LE BOCCIATURE SERVONO DAVVERO?

Di seguito due articoli tratti da Repubblica.it del 29 settembre 2014 e da Italia Oggi del 30 settembre 2014.

E voi cosa ne pensate? Rispondete al sondaggio. ...








Salvo Intravaia

La bocciatura, a scuola, non serve a niente. E nel nostro Paese si boccia un po' troppo. A sostenerlo è l'Ocse che ha recentemente pubblicato un approfondimento sui test Pisa  -  acronimo di Programme for International Student Assessment (Programma per la valutazione internazionale dell'allievo)  -  svolti nel 2012: il test internazionale che saggia le competenze dei quindicenni in Lettura, Matematica e Scienze. Il titolo del focus numero 43 è emblematico: "Gli studenti svantaggiati hanno più probabilità di ripetere l'anno?". La risposta sembra essere affermativa.

E questo aspetto induce gli esperti dell'Ocse  -  l'Organizzazione per la cooperazione e lo sviluppo economico  -  a sostenere che non è la sola preparazione e determinare l'insuccesso scolastico. E che sarebbe meglio, anziché bocciare, dedicare più attenzione agli studenti fragili. Nei paesi Ocse, il numero degli quindicenni che ha riferito di avere ripetuto l'anno almeno una volta prima dei quindici anni è pari al 12,4 per cento: uno su otto. Percentuale che sale al 20 per cento tra i meno abbienti. "Anche tra studenti con rendimento scolastico simile, la probabilità di ripetere un anno è una volta e mezzo superiore per gli studenti svantaggiati", spiegano da Parigi.
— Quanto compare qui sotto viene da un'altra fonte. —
(** No step reads the log. *)
Lemma unlog_step s e : unlog (step s e) = unlog (step (unlog s) e).
Proof.
  destruct e as [p now|msg now|order|b|b|b|b now|b now|b err now]; simpl.
  - done.
  - unfold Manager_AddMessage. simpl. destruct (windows s !! _); simpl.
    + destruct (heap s !! _); [|done]. simpl.
      destruct (_ && _); [|done]. by apply unlog_closeWindow_eq.
    + rewrite lookup_app_r, Nat.sub_diag by lia. simpl.
      destruct (_ && _); [|done]. by apply unlog_closeWindow_eq.
  - unfold Manager_FlushAllWindows.
    change (map_order order (unlog s)) with (map_order order s).
    destruct (decide _); [|done]. apply unlog_flush_loop.
  - unfold flusher_park, flusher_is. simpl. by destruct (_ && _).
  - unfold flusher_recv, flusher_is. simpl. by destruct (_ && _).
  - unfold flusher_tick, flusher_is. simpl. by destruct (_ || _).
  - unfold flusher_on_tick, flusher_is, window_duration. simpl.
    destruct (bool_decide _); [|done]. destruct (heap s !! b); [|done].
    destruct (_ && _); [|done].
    match goal with
    | |- unlog (set_flusher _ _ ?x) = unlog (set_flusher _ _ ?y) =>
        assert (unlog x = unlog y) as Heq by by apply unlog_closeWindow_eq
    end.
    unfold unlog, set_flusher, set_flushers in *. simpl in *. congruence.
  - unfold flusher_on_flush, flusher_is. simpl.
    destruct (bool_decide _); [|done]. destruct (heap s !! b); [|done].
    destruct (negb _); [|done].
    match goal with
    | |- unlog (set_flusher _ _ ?x) = unlog (set_flusher _ _ ?y) =>
        assert (unlog x = unlog y) as Heq by by apply unlog_closeWindow_eq
    end.
    unfold unlog, set_flusher, set_flushers in *. simpl in *. congruence.
  - unfold handoff_finish. simpl. destruct (decide _); [|done].
    destruct (heap s !! b); [|done]. by destruct err.
Qed.

Lemma unlog_forget_err s e : unlog (step s (forget_err e)) = unlog (step s e).
Proof.
  destruct e as [p now|msg now|order|b|b|b|b now|b now|b err now]; try done.
  simpl. unfold handoff_finish. destruct (decide _); [|done].
  destruct (heap s !! b); [|done]. by destruct err.
Qed.

Lemma unlog_run evs : ∀ s s',
  unlog s = unlog s' → unlog (run evs s) = unlog (run (forget_err <$> evs) s').
Proof.
  induction evs as [|e evs IH]; intros s s' Heq; simpl; [done|].
  apply IH. rewrite unlog_forget_err, (unlog_step s), (unlog_step s'). by rewrite Heq.
Qed.

(** C9. An error returned by [ProcessWindow] adds one line to the log and
    changes nothing else: the hand-off goroutine ends in the same state as
    after a success, with the replacement window filed under the key, and
    every run of the package, its calls of [AddMessage] and [closeWindow]
    included, goes as it would had every [ProcessWindow] succeeded. *)
Theorem processor_error_only_logged (c : config.KafkaTopicConfig) (evs : list event)
    (a : nat) (w : Window) (e : string) (now : Z) :
  let s := run evs (NewManager c) in
  a ∈ handoffs s → heap s !! a = Some w →
  let s_ok := handoff_finish a None now s in
  let s_err := handoff_finish a (Some e) now s in
  logs s_err = logs s ++ ["Error processing window " +:+ ID w +:+ ": " +:+ e]
  ∧ logs s_ok = logs s
  ∧ unlog s_err = unlog s_ok
  ∧ windows s_err !! key_of w = Some (length (heap s))
  ∧ heap s_err !! length (heap s)
    = Some (NewWindow (Topic w) (Partition w) now (config.Context c))
  ∧ (∀ evs', unlog (run evs' s_err) = unlog (run (forget_err <$> evs') s_ok))
  ∧ (∀ evs0 s0, unlog (run evs0 s0) = unlog (run (forget_err <$> evs0) s0)).
Proof.
  intros s Ha Hw s_ok s_err.
  pose proof (Inv_reachable c evs) as HI. fold s in HI.
  destruct (handoff_finish_spec a (Some e) now s w Ha Hw)
    as (Hwin & Hheap & _ & _ & _ & _ & _ & _ & Hlog).
  destruct (handoff_finish_spec a None now s w Ha Hw)
    as (_ & _ & _ & _ & _ & _ & _ & _ & Hlog').
  fold s_err in Hwin, Hheap, Hlog. fold s_ok in Hlog'.
  assert (Heq : unlog s_err = unlog s_ok).
  { unfold s_err, s_ok, handoff_finish. rewrite !decide_True by done. by rewrite Hw. }
  split; [done|]. split; [by rewrite Hlog', app_nil_r|]. split; [done|].
  split; [by rewrite Hwin, lookup_insert_eq|]. split.
  - rewrite Hheap, lookup_app_r, Nat.sub_diag by lia. simpl.
    by rewrite (inv_cfg _ _ HI).
  - split.
    + intros evs'. apply unlog_run. exact Heq.
    + intros evs0 s0. apply unlog_run. reflexivity.
Qed.

(** * The theorems at sample inputs *)

Lemma rotation_replaces_at_handoff_witness :
  heap started !! 0%nat = Some window0 ∧ IsClosed window0 = false
  ∧ windows (Manager_closeWindow 0 2000 started) = windows started.
Proof.
  split; [reflexivity|]. split; [reflexivity|].
  exact (proj1 (rotation_replaces_at_handoff cfg3 [EvStart 0 1000] 0 window0 2000
                  eq_refl eq_refl)).
Defined.
(** * Structure Name Parsing (TG-263): a shallow embedding

    The Python module [structure_name_parsing.py] classifies radiotherapy
    structure names with regular expressions and normalises dose strings.
    This development embeds the parts of that module the properties below
    are about:

    - the Python values the test helpers return ([~] on a [bool]);
    - [to_cgy], with IEEE binary64 arithmetic taken from [SpecFloat];
    - the backtracking semantics of the [re] patterns (ordered alternation,
      greedy and lazy repetition, named groups, a negative look-ahead and the
      two anchors), and every pattern of the module written with it;
    - the per-name path through the classification loop, the dose join, the
      reduction steps of [extract_name_group] and the [Unmatched] update. *)

From Stdlib Require Import ZArith Ascii String List Bool Lia.
From Stdlib Require Import SpecFloat.
From stdpp Require Import base option gmap strings.

Local Open Scope stdpp_scope.

(* ===================================================================== *)
(** * Python values and text helpers *)
(* ===================================================================== *)

(** What the test helpers can return: a [bool], or the [int] that [~]
    makes of one. *)
Inductive pyobj : Type :=
| PyBool (b : bool)
| PyInt (z : Z).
E in Italia? Nel Belpaese, gli alunni con una bocciatura sul groppone, rimediata alla media, nei primi anni delle scuole superiori o addirittura all'elementare, sono più di 17 su cento. Un dato che è in crescita di due punti rispetto a dieci anni prima. E tra i meno fortunati, provenienti da contesti socio-economici e culturali deprivati, il tasso di ripetenze sale al 26 per cento. In Giappone, Malesia e Norvegia, gli studenti intervistati non hanno riferito bocciature. In 24 paesi Ocse le bocciature si mantengono al di sotto del 5 per cento. Ma in alcuni paesi  -  come Francia, Germania, Portogallo e Spagna  -  il tasso di ripetenze schizza su valori superiori al 20 per cento raggiungendo e superano anche il 30 per cento.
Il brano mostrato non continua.